2021年9月18日土曜日

ゴーン・ガール/デビット・フィンチャー監督



 約7年前にシネコンで観た作品である。どうしても鑑賞したかった訳ではなかったような記憶がある。なんとなく前評判とデビット・フィンチャーだから、という程度の動機で足を運んだのだろうか。


 とはいえ、デビット・フィンチャー監督は「エイリアン3」(シリーズ中の駄作。ただし制作会社側の著しい修正と編集をかけられているためフィンチャー監督自体は自作と認めていない))、「セブン」(陰鬱かつ知的で実に後味の悪い)、「ゲーム」(馬鹿にしたような結果楽しい娯楽作)、「ファイトクラブ」(暴力に魅せられる意味が不明)「ベンジャミン・バトン」(はっきり言って駄作?のような気がした)くらいしか観ていない。

 相当な完璧主義者らしい、ブラピもワンシーンで数十回ダメ出しされてキレかかったこともあるようだ(あくまで噂)。


 フィンチャー作品の印象を一言で言い表せば、感情移入できないことが彼の作品の最大の特徴だと感じている。本作「ゴーン・ガール」はまさに「感情移入しそうでありながら絶対に入り込むことができない」映画である。

 本作でも、ラスト近くで「夫婦とはそうしたもの」、というセリフがあるが、頭ではなんとなく理解できても、しっくりこない、何かシリコンパネルの中のソフトクリームを見て美味しそうと感じることができないことに似たような感覚を覚えるのである。 

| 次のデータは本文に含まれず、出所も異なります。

(** The record a successful call writes over the record [old] it finds,
    and the guard under which it is written. *)
Definition written (c : call) (old : Territory) : Territory :=
  match c with
  | SetOwner tid pid => (tid, pid, arm_of old)
  | SetArmies tid n => (tid, pid_of old, n)
  | AddArmies tid n => (tid, pid_of old, arm_of old + n)
  end.

Definition accepted (c : call) (old : Territory) : Prop :=
  match c with
  | SetOwner _ _ => True
  | SetArmies _ n => n > 0
  | AddArmies _ n => arm_of old + n > 0
  end.

(** The share of player [p] among [n_players]: [floor(42/n_players)], and
    one more for the first [42 mod n_players] players. *)
Definition share (n_players p : Z) : Z :=
  42 / n_players + (if decide (p < 42 mod n_players) then 1 else 0).

(** [1] when the two ids are equal, [0] otherwise. *)
Definition indicator (p q : Z) : Z := if decide (p = q) then 1 else 0.

(** ** A sample map and a hand-built board

    The tables of [definitions.py] are not part of the embedding; the
    examples below run on a sample world of the same shape: 42 territories
    in a chain, grouped into six continents of 9, 4, 7, 6, 12 and 4
    territories. *)

Definition sample_definitions : Definitions :=
  {| territory_neighbors :=
       list_to_map ((λ i, (i, [i - 1; i + 1])) <$> Py.range 42);
     continent_territories :=
       list_to_map
         [(0, seqZ 0 9); (1, seqZ 9 4); (2, seqZ 13 7);
          (3, seqZ 20 6); (4, seqZ 26 12); (5, seqZ 38 4)];
     continent_bonuses :=
       list_to_map [(0, 5); (1, 2); (2, 5); (3, 3); (4, 7); (5, 2)] |}.

(** Player 0 holds continent 0 and territories 9, 13 and 20 (12 in all),
    player 1 holds five territories, player 3 twelve, player 2 the rest;
    territory 13 holds three armies, every other territory one. *)
Definition sample_owner (i : Z) : Z :=
  if bool_decide (i ≤ 9 ∨ i = 13 ∨ i = 20) then 0
  else if bool_decide (i ∈ [10; 11; 12; 14; 15]) then 1
  else if bool_decide (16 ≤ i ≤ 27 ∨ i = 38) then 3
  else 2.

Definition sample_board : Board :=
  mkBoard ((λ i, (i, sample_owner i, if bool_decide (i = 13) then 3 else 1)) <$> Py.range 42).

(** The same world with the 42 territories on a ring, so that adjacency is
    symmetric, and the sample board after territory 12 received a second
    army. *)
Definition sample_ring : Definitions :=
  {| territory_neighbors :=
       list_to_map ((λ i, (i, [(i - 1) mod 42; (i + 1) mod 42])) <$> Py.range 42);
     continent_territories := continent_territories sample_definitions;
     continent_bonuses := continent_bonuses sample_definitions |}.

Definition sample_front : Board :=
  mkBoard (<[12%nat := (12, 1, 2)]> (data sample_board)).

(** ** Small runs *)

Example allocation_of_4 :
  Board.allocation 4 =
  [0;1;2;3;0;1;2;3;0;1;2;3;0;1;2;3;0;1;2;3;0;1;2;3;0;1;2;3;0;1;2;3;0;1;2;3;0;1;2;3;0;1].
Proof. reflexivity. Qed.

Example allocation_of_0 : Board.allocation 0 = [].
Proof. reflexivity. Qed.

(** The hand-built board [(0,A,3), (1,A,2), (2,B,5)] with [A = 0], [B = 1]. *)
Example ownership_aggregation :
  let b := mkBoard [(0, 0, 3); (1, 0, 2); (2, 1, 5)] in
  Board.n_armies b 0 = 5 ∧ Board.n_territories b 0 = 2
  ∧ Board.n_armies b 1 = 5 ∧ Board.n_territories b 1 = 1.
Proof. by vm_compute. Qed.

Example add_armies_to_zero :
  Board.add_armies 7 (-1) sample_board = (Raise AssertionError, sample_board).
Proof. vm_compute. reflexivity. Qed.

Example getitem_negative : Py.getitem [10; 20; 30] (-1) = Ok 30.
Proof. reflexivity. Qed.

Example getitem_out_of_range : Py.getitem [10; 20; 30] 3 = Raise IndexError.
Proof. reflexivity. Qed.

Example sample_attacks :
  Board.possible_attacks sample_definitions sample_board 0
  = Ok [(13, 3, 12, 1, 1); (13, 3, 14, 1, 1)].
Proof. vm_compute. reflexivity. Qed.

Example sample_continent_owners :
  Board.continent_owner sample_definitions sample_board <$> [0; 1; 6]
  = [Ok (Some 0); Ok None; Raise KeyError].
Proof. vm_compute. reflexivity. Qed.

(** ** Board creation *)

Section Create.

Variable shuffle : list Z → list Z.
Hypothesis shuffle_perm : is_shuffle shuffle.

Lemma create_data n :
  data (Board.create shuffle n)
  = imap (λ k pid, (Z.of_nat k, pid, 1)) (shuffle (Board.allocation n)).
Proof.
  unfold Board.create, Py.enumerate; simpl. rewrite fmap_imap. by apply imap_ext.
Qed.

Lemma create_lookup n (i : nat) t :
  data (Board.create shuffle n) !! i = Some t ↔
  ∃ pid, shuffle (Board.allocation n) !! i = Some pid ∧ t = (Z.of_nat i, pid, 1).
Proof.
  rewrite create_data, list_lookup_imap.
  destruct (shuffle (Board.allocation n) !! i) as [pid|]; simpl.
  - split; [intros [= <-]; eauto | intros (? & [= <-] & ->); done].
  - split; [done | intros (? & [=] & _)].
Qed.

Lemma create_pids n :
  pid_of <$> data (Board.create shuffle n) = shuffle (Board.allocation n).
Proof.
  rewrite create_data, fmap_imap.
  rewrite <- (list_fmap_id (shuffle _)) at 2. rewrite <- imap_const.
  by apply imap_ext.
Qed.

Lemma create_tids n :
  tid_of <$> data (Board.create shuffle n)
  = Py.range (Z.of_nat (length (Board.allocation n))).
Proof.
  unfold Py.range. rewrite create_data, fmap_imap, Nat2Z.id.
  rewrite <- (Permutation_length (shuffle_perm (Board.allocation n))).
  rewrite <- (imap_seq_0 (shuffle _) Z.of_nat). by apply imap_ext.
Qed.

Lemma allocation_cyclic n :
  1 ≤ n ≤ 6 → Board.allocation n = cyclic_fill n 42.
Proof.
  intros Hn.
  assert (n = 1 ∨ n = 2 ∨ n = 3 ∨ n = 4 ∨ n = 5 ∨ n = 6) as Hc by lia.
  destruct Hc as [->|[->|[->|[->|[->| ->]]]]]; reflexivity.
Qed.

Lemma allocation_length n : 1 ≤ n ≤ 6 → length (Board.allocation n) = 42%nat.
Proof.
  intros Hn. rewrite allocation_cyclic by done.
  unfold cyclic_fill, Py.range. by rewrite !length_fmap, length_seq.
Qed.

Lemma elem_of_range n x : x ∈ Py.range n ↔ 0 ≤ x < n.
Proof.
  unfold Py.range. rewrite list_elem_of_fmap. setoid_rewrite elem_of_seq.
  split.
  - intros (k & -> & Hk). lia.
  - intros Hx. exists (Z.to_nat x). lia.
Qed.

(** C1: for [n_players] in 1..6 and any shuffle outcome, [Board.create]
    yields exactly 42 records whose territory ids are 0..41 in order (so
    each once), every army count is 1, every owner lies in
    [range(n_players)], and the owners are a permutation of the cyclic
    list [0..n_players-1] cut at 42 entries. *)
Theorem create_full_allocation n_players :
  1 ≤ n_players ≤ 6 →
  let b := Board.create shuffle n_players in
  length (data b) = 42%nat
  ∧ tid_of <$> data b = Py.range 42
  ∧ (∀ t, t ∈ data b → arm_of t = 1)
  ∧ (∀ t, t ∈ data b → pid_of t ∈ Py.range n_players)
  ∧ pid_of <$> data b ≡ₚ cyclic_fill n_players 42.
Proof.
  intros Hn b.
  assert (pid_of <$> data b ≡ₚ cyclic_fill n_players 42) as Hperm.
  { subst b. rewrite create_pids, <- allocation_cyclic by done. apply shuffle_perm. }
  assert (tid_of <$> data b = Py.range 42) as Htid.
  { subst b. by rewrite create_tids, allocation_length. }
  split_and!; [|done| | |done].
  - rewrite <- (length_fmap tid_of), Htid. unfold Py.range.
    by rewrite length_fmap, length_seq.
  - intros t [i Hi]%list_elem_of_lookup.
    apply create_lookup in Hi as (pid & _ & ->). done.
  - intros t Ht. assert (pid_of t ∈ pid_of <$> data b) as Hin
      by (by apply list_elem_of_fmap_2).
    apply (elem_of_Permutation_proper _ _ _ Hperm) in Hin.
    unfold cyclic_fill in Hin.
    apply list_elem_of_fmap in Hin as (i & -> & _).
    apply elem_of_range. apply Z.mod_pos_bound. lia.
Qed.

(** [n_territories] only looks at the owners, up to their order. *)
Lemma n_territories_owners b p :
  Board.n_territories b p
  = Z.of_nat (length (filter (λ x, x = p) (pid_of <$> data b))).
Proof.
  unfold Board.n_territories. f_equal. rewrite length_fmap.
  induction (data b) as [|t l IH]; [done|].
  rewrite fmap_cons, !filter_cons. simpl.
  destruct (decide (pid_of t = p)); simpl; by rewrite IH.
Qed.

Lemma create_n_territories n p :
  Board.n_territories (Board.create shuffle n) p
  = Z.of_nat (length (filter (λ x, x = p) (Board.allocation n))).
Proof.
  rewrite n_territories_owners, create_pids. f_equal.
  apply Permutation_length. by rewrite (shuffle_perm _).
Qed.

 しかし、この映画を観ることは冗長とも思える前段からジェットコースターのように展開していく中段以降まで脳天をぶちのめされるようなショックを受ける体験となること間違いない。ぶちのめされた後、じんわりと胸に苦い後味が広がっていいく。今回Amazon prime Videoでの鑑賞をしたのだが、おそらく二度と見ることはないであろう。


 それにしても、出ている役者の上手いことには感心。演出も多分相当厳しかったのだろうが、よく言われるロザムンド・パイクはほとんど本物のサイコだし、ベン_アフレックは相変わらずアホであるが隠れた弱さを内包する出来損ないの自称作家を素で演じているかのようだ。またキム・ディケンズが情報に流されず冷静に状況分析を行う女性刑事を感情を抑えた素晴らしい演技を披露している。これはフィンチャーの厳しい演出の賜物だけではないであろう。


 しかしフィンチャーはどの作品も繰り返して観たくなる映画ではないものの、次回作が楽しみになる、そんな不快な映像作家である。